Oh good, it's things like this which will help add to the number of people in vegetative conditions, thereby allowing the "culture of life" debate to go on forever!

yay!

So .... if I understand this correctly, if the `rider' slips and falls, half a motor bike motors up the victims bum.

This is going to make extreme felching look tame.

Hmph! I developed the low-tech version of this years ago, wherein I would put on my rollerblades, attach myself to my Newfoundland/Lab dog by leash, and allow him to pull me through a heavily wooded park filled with squirrels, other dogs, other people, etc. Motorized engines with controls???? HA! Wimps!

Scatillogical's Birthday = Shit, Basically A Cold Grit.

Have an illogically happy day, scat.

*zips in because she knows it upsets D'Art*


Good anagram D'Art - nasty, but good!

*zips out*

Mmmmm, high speed...

"DUDE did you turbo charge your butt roller? You were hauling a*s!"

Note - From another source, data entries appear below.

Definition consumerPolicy (inputBucket outputBucket inputQueue outputQueue : string)
  : iam.PolicyDocument :=
  {| iam.statements := [
       {| iam.effect := iam.ALLOW;
          iam.actions := ["s3:PutObject"];
          iam.resources := [attr inputBucket BucketArn ++ [Lit "/*"]] |};
       {| iam.effect := iam.ALLOW;
          iam.actions := ["sqs:SendMessage"];
          iam.resources := [attr inputQueue QueueArn] |};
       {| iam.effect := iam.ALLOW;
          iam.actions := ["s3:GetObject"];
          iam.resources := [attr outputBucket BucketArn ++ [Lit "/*"]] |};
       {| iam.effect := iam.ALLOW;
          iam.actions := ["s3:ListBucket"];
          iam.resources := [attr outputBucket BucketArn] |};
       {| iam.effect := iam.ALLOW;
          iam.actions := ["sqs:ReceiveMessage"; "sqs:DeleteMessage"; "sqs:GetQueueAttributes"];
          iam.resources := [attr outputQueue QueueArn] |}
     ] |}.

(** The body of the constructor, after [super(scope, id, props)]. *)
Definition constructor (U : Platform) (env : gmap string string) : M unit :=
  let prefix := Input.prefix env in
  match env !! "imageUri" with
  | None | Some EmptyString =>
      throw (mkError "imageUri environment variable is required")
  | Some imageUri =>
      let memorySize := Input.memorySize env in
      let timeout := Input.timeout env in
      let autoDeleteObjects := Input.autoDeleteObjects env in
      let '(repoName, imageTag) := parseImageUri imageUri in
      name ← this_stackName;
      inputBucket ← addChild U "InputBucket" (Bucket
        {| s3.bucketName := JS.toLowerCase (lowerUnicode U) (prefix +:+ "-input-" +:+ name);
           s3.versioned := true;
           s3.removalPolicy :=
             if autoDeleteObjects then RemovalPolicy.DESTROY else RemovalPolicy.RETAIN;
           s3.autoDeleteObjects := autoDeleteObjects;
           s3.blockPublicAccess := s3.BLOCK_ALL;
           s3.encryption := s3.S3_MANAGED |});
      outputBucket ← addChild U "OutputBucket" (Bucket
        {| s3.bucketName := JS.toLowerCase (lowerUnicode U) (prefix +:+ "-output-" +:+ name);
           s3.versioned := true;
           s3.removalPolicy :=
             if autoDeleteObjects then RemovalPolicy.DESTROY else RemovalPolicy.RETAIN;
           s3.autoDeleteObjects := autoDeleteObjects;
           s3.blockPublicAccess := s3.BLOCK_ALL;
           s3.encryption := s3.S3_MANAGED |});
      inputQueue ← addChild U "InputQueue" (Queue
        {| sqs.queueName := JS.toLowerCase (lowerUnicode U) (prefix +:+ "-input-" +:+ name);
           sqs.visibilityTimeout := Duration.seconds (JS.mul timeout 6%positive);
           sqs.retentionPeriod := Duration.days (JS.Num 14) |});
      outputQueue ← addChild U "OutputQueue" (Queue
        {| sqs.queueName := JS.toLowerCase (lowerUnicode U) (prefix +:+ "-output-" +:+ name);
           sqs.visibilityTimeout := Duration.seconds (JS.Num 30);
           sqs.retentionPeriod := Duration.days (JS.Num 14) |});
      repository ← addChild U "EcrRepo" (Repository repoName);
      fn ← addChild U "AgentFunction" (DockerImageFunction
        {| lambda.functionName := JS.toLowerCase (lowerUnicode U) (prefix +:+ "-" +:+ name);
           lambda.code := lambda.fromEcr repository imageTag;
           lambda.memorySize := memorySize;
           lambda.timeout := Duration.seconds timeout;
           lambda.environment :=
             {[ "INPUT_BUCKET" := attr inputBucket BucketName;
                "OUTPUT_BUCKET" := attr outputBucket BucketName;
                "OUTPUT_SQS_QUEUE_URL" := attr outputQueue QueueUrl ]} |});
      addGrant U (grantRead inputBucket fn);;
      addGrant U (grantWrite outputBucket fn);;
      addGrant U (grantSendMessages outputQueue fn);;
      addEventSource U fn inputQueue 1;;
      policy ← newPolicyDocument U
        (consumerPolicy inputBucket outputBucket inputQueue outputQueue);
      addChild U "inputBucketName"
        (CfnOutput (Text (attr inputBucket BucketName)) "Name of the input S3 bucket");;
      addChild U "inputQueueUrl"
        (CfnOutput (Text (attr inputQueue QueueUrl)) "URL of the input SQS queue");;
      addChild U "outputBucketName"
        (CfnOutput (Text (attr outputBucket BucketName)) "Name of the output S3 bucket");;
      addChild U "outputQueueUrl"
        (CfnOutput (Text (attr outputQueue QueueUrl)) "URL of the output SQS queue");;
      addChild U "lambdaFunctionName"
        (CfnOutput (Text (attr fn FunctionName)) "Name of the Lambda function");;
      rg ← this_region;
      addChild U "awsRegion" (CfnOutput (Text [Lit rg]) "AWS region");;
      addChild U "iamPolicyClaudeAgentClient"
        (CfnOutput (PolicyJson policy) "IAM policy document for consumer applications");;
      mret tt
  end.

(** [new HereyaClaudeAgentStack(scope, id, props)] on the platform [U], for
    the environment [env]; [name] and [rg] are the stack name and the region
    the base class resolves from [id] and [props]. *)
Definition HereyaClaudeAgentStack
  (U : Platform) (env : gmap string string) (name rg : string) : Outcome unit :=
  constructor U env (super name rg).

(** ** Reading a constructed stack *)

Definition stackOf {A : Type} (o : Outcome A) : Stack :=
  match o with
  | Returned _ s => s
  | Thrown _ s => s
  end.

Fixpoint findChild (id : string) (cs : list (string * Construct)) : option Construct :=
  match cs with
  | [] => None
  | (id', c) :: rest => if bool_decide (id' = id) then Some c else findChild id rest
  end.

Definition asBucket (c : Construct) : option s3.BucketProps :=
  match c with Bucket p => Some p | _ => None end.

Definition asQueue (c : Construct) : option sqs.QueueProps :=
  match c with Queue p => Some p | _ => None end.

Definition asFunction (c : Construct) : option lambda.DockerImageFunctionProps :=
  match c with DockerImageFunction p => Some p | _ => None end.

Definition asRepository (c : Construct) : option (option string) :=
  match c with Repository n => Some n | _ => None end.

Definition asPolicy (c : Construct) : option iam.PolicyDocument :=
  match c with CfnOutput (PolicyJson d) _ => Some d | _ => None end.

Definition getBucket (s : Stack) (id : string) : option s3.BucketProps :=
  findChild id (children s) ≫= asBucket.

Definition getQueue (s : Stack) (id : string) : option sqs.QueueProps :=
  findChild id (children s) ≫= asQueue.

Definition getFunction (s : Stack) (id : string) : option lambda.DockerImageFunctionProps :=
  findChild id (children s) ≫= asFunction.

Definition getRepository (s : Stack) (id : string) : option (option string) :=
  findChild id (children s) ≫= asRepository.

Definition getPolicy (s : Stack) (id : string) : option iam.PolicyDocument :=
  findChild id (children s) ≫= asPolicy.

(** All buckets, queues and functions of a stack, with their identifiers. *)
Definition buckets (s : Stack) : list (string * s3.BucketProps) :=
  omap (λ '(id, c), (λ p, (id, p)) <$> asBucket c) (children s).

Definition queues (s : Stack) : list (string * sqs.QueueProps) :=
  omap (λ '(id, c), (λ p, (id, p)) <$> asQueue c) (children s).

Definition functions (s : Stack) : list (string * lambda.DockerImageFunctionProps) :=
  omap (λ '(id, c), (λ p, (id, p)) <$> asFunction c) (children s).

(** The (effect, action, resource) triples a policy document grants. *)
Definition permissions (d : iam.PolicyDocument)
  : list (iam.Effect * string * list Fragment) :=
  st ← iam.statements d;
  a ← iam.actions st;
  r ← iam.resources st;
  [(iam.effect st, a, r)].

"Nope, just ate some bad Mexican....."

As you travel up to 25 MPH, you skate along with the RollerCycle adding exercise to help your respiratory system.

Not to mention developing your bladder control as you hit a corner at 25mph....

I hope this doesn't catch on. I'm scared to think what will happen on the hiking/biking trails.

I can only imagine what Tim Taylor would do to give it more power.
*grunt grunt grunt*

sly' - When I grunt like Tim "Toolman" Taylor, I'm not usually trying to in-line skate ... mostly, I'm sitting down ...

BTW ... Rollerblade (TM) is a registered trademark, therefore that right of ownership should be acknowledged whenever the term is used in print.

Happy B-Day, Scat' ... I'll just sit here at the curb in the Geezer Bus with the engine idling and the turn signal flashing merrily away ... in case you change your mind ...

(Heh ... I said "flashing" ...)

The people at America's Funniest videos are drooling over the footage that will come in from this one. It might turn into an hour special all by itself. Happy general b-day period, scats!